Today, we will learn how to use diagnostic plots to visually inspect these assumptions. We use R code in this workshop but Januar will also guide (quickly) through Jamovi.

We will be using the ever-popular palmerpenguins dataset, which contains data on three penguin species from the Palmer Archipelago in Antarctica.

1. A GLM with a continuous predictor

Let’s examine the relationship between a penguin’s body mass and its flipper length. We begin by thinking about how these two variables might be related and construct the model. Words are fine as the GLM will work out the details once the model is fitted!

Body mass is likely to be related to flipper length. We should be able to use flipper length to predict body mass.

\[ \text{body\_mass\_g} \sim \text{flipper\_length\_mm} \]

Imagine if flipper length were categorical (e.g., short, medium, long). We could still model the relationship with body mass, but the approach would change. We will need to use “dummy variables” to represent the categories and then determine the differences in body mass between these categories. This is explained in Lecture 3b when there are just two categories, and in Lecture 4b next week for more than two categories.

The data types for our variables are as follows:

body_mass_g: Continuous numeric
flipper_length_mm: Continuous numeric

Since we are fitting a continuous outcome variable (body_mass_g) with a continuous predictor (flipper_length_mm), our general linear model will look at how body mass changes with flipper length.

Checking assumptions with diagnostic plots

We can generate a set of standard diagnostic plots in R, Jamovi and most other statistical software packages when we fit a generalised linear model. For example, below is an output in R.

Figure 1: Diagnostic plots for the linear model of penguin flipper length predicted by body mass. The plots are produced in R.

Interpreting the plots

Residuals vs Fitted: Checks for linearity. Points should be randomly scattered around zero. A curved pattern means the relationship may not be linear. Here, the scatter looks random, so linearity is fine.
Normal Q-Q: Checks if residuals are normally distributed. Points should follow the dashed line. Ours do, so normality is met.
Scale-Location: Checks for equal variance. Points should be evenly spread, and the red line should be flat. Our plot shows consistent spread, so variance is fine.
Residuals vs Leverage: Identifies influential points. Points outside the red dashed lines are influential. We have none, so no concerns.

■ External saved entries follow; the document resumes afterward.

(** The end of the constructor's body: connecting, and reading the descriptors. *)
Lemma wp_connect L m h req p x t :
  let L1 := L ⊎ {[+ RReq req +]} in
  let s := self x in
  building L1 m h x t -> conn (_conn (rh_base s)) = NULL ->
  callback_table (rh_base s) = {[p]} -> outstanding (QReq req) t ⊆ {[p]} ->
  wp (accept_connection req)
    (fun o x' t' => building L m h x' t' /\
       proc x' = proc x /\ callback_table (rh_base (self x')) = {[p]} /\
       _peer (rh_base (self x')) = _peer (rh_base s) /\
       send_bl (rh_base (self x')) = send_bl (rh_base s) /\
       match o with
       | Ret _ => conn (_conn (rh_base (self x'))) <> NULL
       | Throw _ => True
       | Faulted _ => False
       end) x t.
Proof.
  intros L1 s Hb Hnull Htab Hout. unfold accept_connection, indeterminate, rpma_conn_req_connect. do 4 wp_step.
  set (t1 := t ++ _). 
  assert (Hb1 : building L1 m h x t1).
  { apply (building_ledger L1); [done | by left|]. apply ledger_neutral; try done. apply Hb. }
  assert (Hout1 : outstanding (QReq req) t1 ⊆ {[p]}) by (unfold t1; by rewrite outstanding_other).
  clearbody t1. wp_step. destruct a0 as [ret cn]. wp_step. set (t2 := t1 ++ _).
  assert (HL2 : ledger t2 = Some (if ret =? 0 then L ⊎ owned_server s ⊎ {[+ RConn cn +]}
      else L ⊎ owned_server s)).
  { apply ledger_connect. rewrite (bd_ledger _ _ _ _ _ Hb1). f_equal. unfold L1. fold s.
    multiset_solver. }
  destruct (ret =? 0) eqn:Hret; cbn [negb]; bools.
  - subst ret. change (out_on_success 0 cn a) with cn. apply wp_bind, wp_on_ch, wp_zoom. unfold RpmaConn_reset. wp_step.
    assert (Hcn : cn <> NULL).
    { apply (documented_out t1 (C_conn_req_connect req) cn). by rewrite H0. }
    set (c2 := with_conn _ _). set (s2 := with_base c2 s).
    assert (Hown : owned_server s2 = owned_server s ⊎ {[+ RConn cn +]}).
    { unfold owned_server, owned_ch, owned_conn, s2, c2. simpl. fold s. rewrite Hnull.
      rewrite (proj2 (Z.eqb_neq _ _) Hcn). simpl. multiset_solver. }
    assert (Hb2 : building L m h (with_self s2 x) t2).
    { destruct Hb1 as [[I1 I2 I3 I4] Hconn HL1 Hm Hnew Hold]. split; try done.
      - split; try done. simpl. unfold t2. rewrite outstanding_connect. simpl. fold s. by rewrite Htab.
      - simpl. rewrite Hown, HL2. f_equal. multiset_solver. }
    apply wp_on_ch. eapply wp_mono; [apply (calls_wp quiet_call); [footprint|]|].
    { apply (wp_init_conn_fd _ _ (L ⊎ (owned_mr (recv_mr c2) ⊎ owned_mr (send_mr c2) ⊎
        owned (data_manager s2) ⊎ owned_mr (data_mr s2)))).
      rewrite (bd_ledger _ _ _ _ _ Hb2). f_equal. unfold owned_server, owned_ch. simpl. multiset_solver. }
    intros o c3 t3 [(Hc3 & HL3 & Hnf) Hq3].
    assert (Hfields : callback_table c3 = callback_table c2 /\ _conn c3 = _conn c2 /\
      _peer c3 = _peer c2 /\ send_bl c3 = send_bl c2 /\ send_mr c3 = send_mr c2 /\
      recv_mr c3 = recv_mr c2) by (rewrite Hc3; done).
    destruct Hfields as (F1 & F2 & F3 & F4 & F5 & F6).
    split_and!; simpl; rewrite ?F1, ?F2, ?F3, ?F4; try done.
    + apply (building_base L m h (with_self s2 x) t2); try done.
      rewrite HL3. f_equal. unfold owned_server, owned_ch. simpl. rewrite F2, F5, F6. multiset_solver.
    + destruct o as [|e|f]; [done..|by destruct (Hnf f)].
  - change (NULL =? NULL) with true. cbn [negb]. cbn iota. wp_steps. fold s.
    split_and!; try done. apply (building_ledger L1 L); [done | | done].
    right. simpl. fold s. rewrite outstanding_connect_failed by done. apply Hb1.
Qed.

(** The process when the acceptor makes a handler: it holds the peer (shared by
    [S n] owners) and the endpoint, and nothing was posted on a null connection. *)
Record accepting (L : gmultiset res) (peer ep : Z) (n : nat) (x : Ctx RPMAHandler) (t : trace)
    : Prop := {
  ac_heap : heap_ok (heap (proc x));
  ac_queue : outstanding (QConn NULL) t = ∅;
  ac_peer : peer <> NULL /\ RPeer peer ∈ L /\ peers (proc x) !! peer = Some (S n);
  ac_ep : ep <> NULL -> REp ep ∈ L;
  ac_ledger : ledger t = Some L;
  ac_self : exists a b c, self x = RPMAHandler_init a b c
}.

(** The object and the process after the first two statements of the body. *)
Lemma building_start L peer ep n x t :
  let x1 := with_proc (with_peers (alter S peer (peers (proc x))) (proc x))
              (with_self (with_base (with_peer peer (rh_base (self x))) (self x)) x) in
  accepting L peer ep n x t ->
  building L (<[peer := S (S n)]> (peers (proc x))) (heap (proc x)) x1 t.
Proof.
  intros x1 [[Hh1 Hh2] Hqueue (Hp & HpL & Hcount) Hep HL (i & j & k & Hself)].
  destruct x as [th sf pr]. simpl in *. subst sf. split; simpl; try done.
  - split; simpl; [set_solver | done | done |]. by rewrite Hqueue.
  - intros Hn. by destruct Hn.
  - rewrite HL. f_equal. unfold owned_server, owned_ch. simpl. multiset_solver.
  - apply map_eq. intros q. destruct (decide (q = peer)) as [->|].
    + by rewrite lookup_alter_eq, lookup_insert_eq, Hcount.
    + by rewrite lookup_alter_ne, lookup_insert_ne.
Qed.

(** Up to the posted receive. *)
Lemma wp_accept_request L peer ep n x t :
  let m := <[peer := S (S n)]> (peers (proc x)) in
  let h := heap (proc x) in
  accepting L peer ep n x t ->
  wp (accept_request peer ep) (fun o x' t' =>
    _peer (rh_base (self x')) = peer /\ conn (_conn (rh_base (self x'))) = NULL /\
    match o with
    | Ret req => building (L ⊎ {[+ RReq req +]}) m h x' t' /\
        callback_table (rh_base (self x')) = {[next_op h]} /\
        blen (bl_data (send_bl (rh_base (self x')))) = MSG_SIZE /\
        outstanding (QReq req) t' ⊆ {[next_op h]} /\
        ops (heap (proc x')) =
          <[next_op h := {| class := RpmaReqRecv; func := deal_require_cb |}]> (ops h)
    | Throw _ => building L m h x' t'
    | Faulted _ => False
    end) x t.
Proof.
  intros m h Hacc. pose proof (building_start _ _ _ _ _ _ Hacc) as Hb1.
  destruct Hacc as [Hheap Hqueue (Hp & HpL & Hcount) Hep HL (i & j & k & Hself)].
  fold m h in Hb1. unfold accept_request, peer_share.
  apply wp_bind, wp_on_ch. wp_step.
  apply wp_bind, wp_zoom. wp_step. revert Hb1. set (x1 := with_proc _ _).
  intros Hb1.
  assert (Hown : owned_server (self x1) = ∅ /\ recv_mr (rh_base (self x1)) = NULL /\
    send_mr (rh_base (self x1)) = NULL /\ _conn (rh_base (self x1)) = RpmaConn_default /\
    callback_table (rh_base (self x1)) = ∅ /\ owned_ch (rh_base (self x1)) = ∅).
  { unfold x1. simpl. rewrite Hself. done. }
  destruct Hown as (Hown & Hr & Hs & Hc & Htab & Hch).
  assert (Hheap1 : heap (proc x1) = h) by done.
  assert (Hpeer1 : _peer (rh_base (self x1)) = peer) by done.
  clearbody x1. clear Hself Hcount.
  (* the buffers *)
  apply wp_bind, wp_on_ch. eapply wp_mono; [apply (calls_wp quiet_call); [footprint|]|].
  { apply (wp_init_send_recv_buffer _ _ L Hr Hs); simpl; [by rewrite Hpeer1|].
    rewrite Hch, HL. f_equal. multiset_solver. }
  intros o c2 t2 [((T2 & C2 & P2) & _ & HL2 & Ho) Hq2]. simpl in T2, C2, P2.
  set (x2 := with_self _ x1).
  assert (Hb2 : building L m h x2 t2).
  { apply (building_base L m h x1 t); try done. rewrite HL2. f_equal.
    unfold owned_server in Hown |- *. simpl.
    assert (owned (data_manager (self x1)) = ∅ /\ owned_mr (data_mr (self x1)) = ∅) as [-> ->]
      by (split; multiset_solver). multiset_solver. }
  destruct o as [[]|e|f]; [| |done]; [|split_and!; [simpl; by rewrite P2 | simpl; by rewrite C2, Hc | done]].
  destruct Ho as (_ & _ & _ & Hbuf2).
  (* the request *)
  apply wp_bind. eapply wp_next_conn_req; [exact Hb2 | exact Hep | |].
  { intros ret req t3 Hret Hb3. cbn beta iota. rewrite (proj2 (Z.eqb_neq _ _) Hret).
    cbn [negb]. cbn iota. wp_step. split_and!; [simpl; by rewrite P2 | simpl; by rewrite C2, Hc | done]. }
  intros req t3 Hb3 Hout3. cbn beta iota. change (negb (0 =? 0)) with false. cbn iota.
  (* the first receive *)
  apply wp_bind. eapply wp_mono; [apply (wp_post_first L m h req x2 t3); try done|].
  { simpl. by rewrite T2. }
  intros [ret| |] x4 t4; simpl; [|done..]. intros (Hb4 & Hself4 & Hok4).
  apply wp_if; intros Hret; bools.
  { rewrite (proj2 (Z.eqb_neq _ _) Hret) in Hself4. unfold rpma_conn_req_delete. wp_steps.
    rewrite Hself4 at 1 2. simpl. rewrite C2, Hc. split_and!; [by rewrite P2 | done |].
    apply (building_ledger (L ⊎ {[+ RReq req +]})); [done | by left|].
    eapply ledger_release; try done. rewrite (bd_ledger _ _ _ _ _ Hb4). f_equal. multiset_solver. }
  subst ret. simpl in Hself4. destruct (Hok4 eq_refl) as [Hheap4 Hout4]. clear Hok4. wp_step.
  rewrite Hself4. simpl. rewrite C2, Hc. by split_and!; [rewrite P2|..].
Qed.

Lemma wp_RPMAHandler_body L peer ep n x t :
  let m := <[peer := S (S n)]> (peers (proc x)) in
  let h := heap (proc x) in
  accepting L peer ep n x t ->
  wp (RPMAHandler_body peer ep) (fun o x' t' =>
    building L m h x' t' /\ _peer (rh_base (self x')) = peer /\
    match o with
    | Ret _ => server_inv L x' t' /\ conn (_conn (rh_base (self x'))) <> NULL
    | Throw _ => True
    | Faulted _ => False
    end) x t.
Proof.
  intros m h Hacc. unfold RPMAHandler_body. apply wp_bind.
  eapply wp_mono; [by apply (wp_accept_request L)|].
  intros [req|e|f] x4 t4 (Hp4 & Hn4 & H4); [|by split_and!|done].
  destruct H4 as (Hb4 & Htab4 & Hbuf4 & Hout4 & Hheap4).
  eapply wp_mono; [by apply (wp_connect L m h req (next_op h) x4 t4)|].
  intros o x5 t5 (Hb5 & Hproc & Htab5 & Hp5 & Hbl5 & Ho).
  split_and!; [done | by rewrite Hp5|]. destruct o as [[]|e|f]; [|done..].
  split; [|done]. destruct Hb5 as [Hops5 Hconn5 HL5 _ _ _]. split; try done.
  - rewrite Htab5, Hproc, Hheap4. intros p q ->%elem_of_singleton.
    rewrite lookup_insert_eq. intros [= <-]. by left.
  - by rewrite Hbl5.
  - rewrite Hp5, Hp4. intros _. apply Hacc.
Qed.
End Construction.

(** ** The file of a replica *)

Definition dot : byte := x2e.

(** Cutting a string at its first dot. *)
Lemma cut_at_dot a b c d :
  dot ∉ a -> dot ∉ c -> a ++ [dot] ++ b = c ++ [dot] ++ d -> a = c /\ b = d.
Proof.
  revert c. induction a as [|x a IH]; intros [|y c] Ha Hc; simpl; intros [=]; subst.
  - done.
  - set_solver.
  - set_solver.
  - destruct (IH c) as [-> ->]; [set_solver | set_solver | done | done].
Qed.

Lemma str_inj s s' : str s = str s' -> s = s'.
Proof.
  intros H. apply (f_equal string_of_list_byte) in H. unfold str in H.
  by rewrite !string_of_list_byte_of_string in H.
Qed.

In Jamovi, no specific module is necessary to perform a simple linear regression, so we can use the built-in regression tool to fit the model and check the assumptions. Importantly, there are fewer options to assess the assumptions compared to R, but this does not necessarily mean that the checks are less rigorous.

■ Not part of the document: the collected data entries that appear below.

(* ===== verification/Acceptance.v ===== *)
(** * A new handler beside the old ones

    What making a handler and destroying one leave alone, and how the new
    connection and its descriptors relate to those that exist: the facts about a
    single handler that the server as a whole relies on. *)

From S2P Require Import Prelude Librpma Effects LibrpmaApi Posix Resources.
From S2P Require Import CephEncoding WireFormat Types MemoryManager Reactor RpmaOp Quiet.
From S2P Require Import Descriptors Host RpmaConn ConnectionHandler RPMAHandler Isolation.

(** ** Parts of the process a method keeps *)

Section Keeping.
Context {O : Oracle} {H : Type} {HC : HasConnection H} {T : Type} (f : Proc -> T).

Definition keeping {A} (m : M (Ctx H) A) : Prop :=
  forall x t, wp m (fun _ x' _ => f (proc x') = f (proc x)) x t.

Lemma keep_ret {A} (a : A) : keeping (mret a).
Proof. intros x t. by wp_step. Qed.
Lemma keep_throw {A} e : keeping (throw (A := A) e).
Proof. intros x t. by wp_step. Qed.
Lemma keep_gets {A} (g : Ctx H -> A) : keeping (gets g).
Proof. intros x t. by wp_step. Qed.
Lemma keep_ext c : keeping (ext c).
Proof. intros x t. by wp_step. Qed.
Lemma keep_on_ch {A} (m : M ConnectionHandler A) : keeping (on_ch m).
Proof. intros x t. apply wp_on_ch. unfold wp. by destruct (m _ t) as [[? ?] ?]. Qed.
Lemma keep_bind {A B} (m : M _ A) (k : A -> M _ B) :
  keeping m -> (forall a, keeping (k a)) -> keeping (m ≫= k).
Proof.
  intros Hm Hk x t. apply wp_bind. eapply wp_mono; [apply Hm|].
  intros [a| |] x' t' Hx; [|done..]. eapply wp_mono; [apply Hk|]. intros o x'' t'' Hx'. congruence.
Qed.
Lemma keep_on_throw {A} (m : M _ A) cleanup :
  keeping m -> keeping cleanup -> keeping (on_throw m cleanup).
Proof.
  intros Hm Hc x t. apply wp_on_throw. eapply wp_mono; [apply Hm|].
  intros [a|e|g] x' t' Hx; [done| |done]. eapply wp_mono; [apply Hc|].
  intros [|e'|g] x'' t'' Hx'; congruence.
Qed.
(** Code on the process itself. *)
Lemma keep_on_proc {A} (m : M Proc A) :
  (forall pr t, wp m (fun _ pr' _ => f pr' = f pr) pr t) -> keeping (on_proc m).
Proof. intros Hm x t. apply wp_zoom. apply Hm. Qed.
Lemma keep_delete_ops ps :
  (forall p, keeping (on_heap (delete_op p))) -> keeping (delete_ops ps).
Proof.
  intros Hd. induction ps as [|p ps IH]; simpl; [apply keep_ret|]. by apply keep_bind.
Qed.
End Keeping.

2. A GLM with a categorical predictor

In this case, we are interested in examining the relationship between a penguin’s bill length and its sex (male or female). We can use a general linear model to assess whether there are significant differences in bill length between the two sexes.

The model can be expressed as:

\[ \text{bill\_length\_mm} \sim \text{sex} \]

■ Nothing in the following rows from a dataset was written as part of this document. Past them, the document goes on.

Definition with_handlers (m : gmap Z RPMAHandler) (w : Server) : Server :=
  {| acceptor_ptr := acceptor_ptr w; acceptor := acceptor w; handlers := m;
     next_handler := next_handler w; sproc := sproc w |}.
Definition with_sproc (p : Proc) (w : Server) : Server :=
  {| acceptor_ptr := acceptor_ptr w; acceptor := acceptor w; handlers := handlers w;
     next_handler := next_handler w; sproc := p |}.

(** ** Operations *)

Section Operations.
Context {O : Oracle} {E : CephEncoding}.

Abbreviation Acc := (M (Ctx AcceptorHandler)).

Definition on_acc {A} : M AcceptorHandler A -> Acc A := zoom self with_self.
Definition acc_proc {A} : M Proc A -> Acc A := zoom proc with_proc.

(** [unique_rpma_ep_ptr]: its deleter shuts the endpoint down ([RpmaEpDeleter]). *)
Definition ep_delete {S} (ep : Z) : M S unit :=
  if ep =? NULL then mret tt else rpma_ep_shutdown ep;; mret tt.

Definition AcceptorHandler_dtor : Acc unit :=
  a ← gets self;
  ep_delete (_ep a);;
  acc_proc (peer_release (_peer a)).

Definition AcceptorHandler_body (addr port : bytes) : Acc unit :=
  '(ret, peer) ← common_peer_via_address addr RPMA_UTIL_IBV_CONTEXT_LOCAL NULL;
  if negb (ret =? 0)
  then throw (runtime_error "lookup an ibv_context via the address and create a new peer using it failed")
  else
  on_acc (modify (with_acc_peer peer));;
  acc_proc (peer_own peer);;
  '(ret, ep) ← rpma_ep_listen peer addr port NULL;
  if negb (ret =? 0) then throw (runtime_error "listening endpoint at addr:port failed") else
  on_acc (modify (with_ep ep));;
  fd0 ← gets (fun x => _fd (self x));
  '(ret, fd) ← rpma_ep_get_fd ep fd0;
  on_acc (modify (with_fd fd));;
  if negb (ret =? 0)
  then throw (runtime_error "get the endpoint's event file descriptor failed") else
  mret tt.

Definition AcceptorHandler_ctor (addr port : bytes) : Acc unit :=
  on_throw (AcceptorHandler_body addr port) AcceptorHandler_dtor.

Definition AcceptorHandler_get_handle (a : AcceptorHandler) (et : EventType) : Z := _fd a.

(** [register_self] and [remove_self]; -1 when the reactor is gone. *)
Definition acc_on_reactor (m : EventHandlerPtr -> M Reactor Z) : M Server Z := fun w t =>
  match reactor (sproc w) with
  | Some r =>
      let me := HandlerPtr (acceptor_ptr w) (AcceptorHandler_get_handle (acceptor w)) in
      match m me r t with
      | (o, r', t') => (o, with_sproc (with_reactor (Some r') (sproc w)) w, t')
      end
  | None => (Ret (-1), w, t)
  end.

Definition AcceptorHandler_register_self : M Server Z :=
  acc_on_reactor (fun me => register_handler me ACCEPT_EVENT).
Definition AcceptorHandler_remove_self : M Server Z :=
  acc_on_reactor (fun me => remove_handler me ACCEPT_EVENT).

(** A method of the handler at address [h]. *)
Definition on_object {A} (h : Z) (m : M (Ctx RPMAHandler) A) : M Server A := fun w t =>
  match handlers w !! h with
  | None => (Faulted (UseAfterFree h), w, t)
  | Some s =>
      match m {| this := h; self := s; proc := sproc w |} t with
      | (o, x, t') =>
          (o, with_sproc (proc x) (with_handlers (<[h := self x]> (handlers w)) w), t')
      end
  end.

(** Running the constructor on the new object [s]; it gets an address of its own. *)
Definition construct (s : RPMAHandler) : M Server Z := fun w t =>
  let h := next_handler w in
  let x := {| this := h; self := s; proc := sproc w |} in
  match RPMAHandler_ctor (_peer (acceptor w)) (_ep (acceptor w)) x t with
  | (Ret _, x, t') =>
      (Ret h, {| acceptor_ptr := acceptor_ptr w; acceptor := acceptor w;
                 handlers := <[h := self x]> (handlers w); next_handler := h + 1;
                 sproc := proc x |}, t')
  | (Throw e, x, t') => (Throw e, with_sproc (proc x) w, t')
  | (Faulted f, x, t') => (Faulted f, with_sproc (proc x) w, t')
  end.

(** [std::make_shared<RPMAHandler>(_peer, _ep.get(), _reactor_manager)] *)
Definition make_handler : M Server Z :=
  conn_fd ← indeterminate "_conn_fd";
  comp_fd ← indeterminate "_comp_fd";
  size ← indeterminate "_size";
  construct (RPMAHandler_init conn_fd comp_fd size).

(** The handler is referenced by an entry of the reactor's table. *)
Definition referenced (h : Z) (w : Server) : bool :=
  match reactor (sproc w) with
  | Some r => List.existsb (fun e => eh_handler e.2.2 =? h) (map_to_list (event_table r))
  | None => false
  end.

This scenario is often handled with a two-sample t-test, which is a specific application of the general linear model. Because of this, we can check its assumptions by fitting an equivalent linear model and examining the same diagnostic plots!

Checking assumptions

Figure 3: Diagnostic plots for the general linear model with a categorical predictor (sex) and continuous outcome (bill length) to assess the assumptions of a two-sample t-test. The plots are produced in R.

Why are the plots “weird” looking? Can you explain the patterns you see (even though the assumptions are met)?

Jamovi

You can perform a two-sample t-test in Jamovi, but the diagnostic plots are not as readily available. This is why the GLM approach is preferred – model assumptions are standardised and much easier to check.

Summary

General linear models are a flexible framework for modeling relationships in place of traditional statistical tests.
They allow for the inclusion of both continuous and categorical predictors, making them suitable for a wide range of research questions.
By checking the assumptions of these models using diagnostic plots, we can ensure the validity of our statistical conclusions.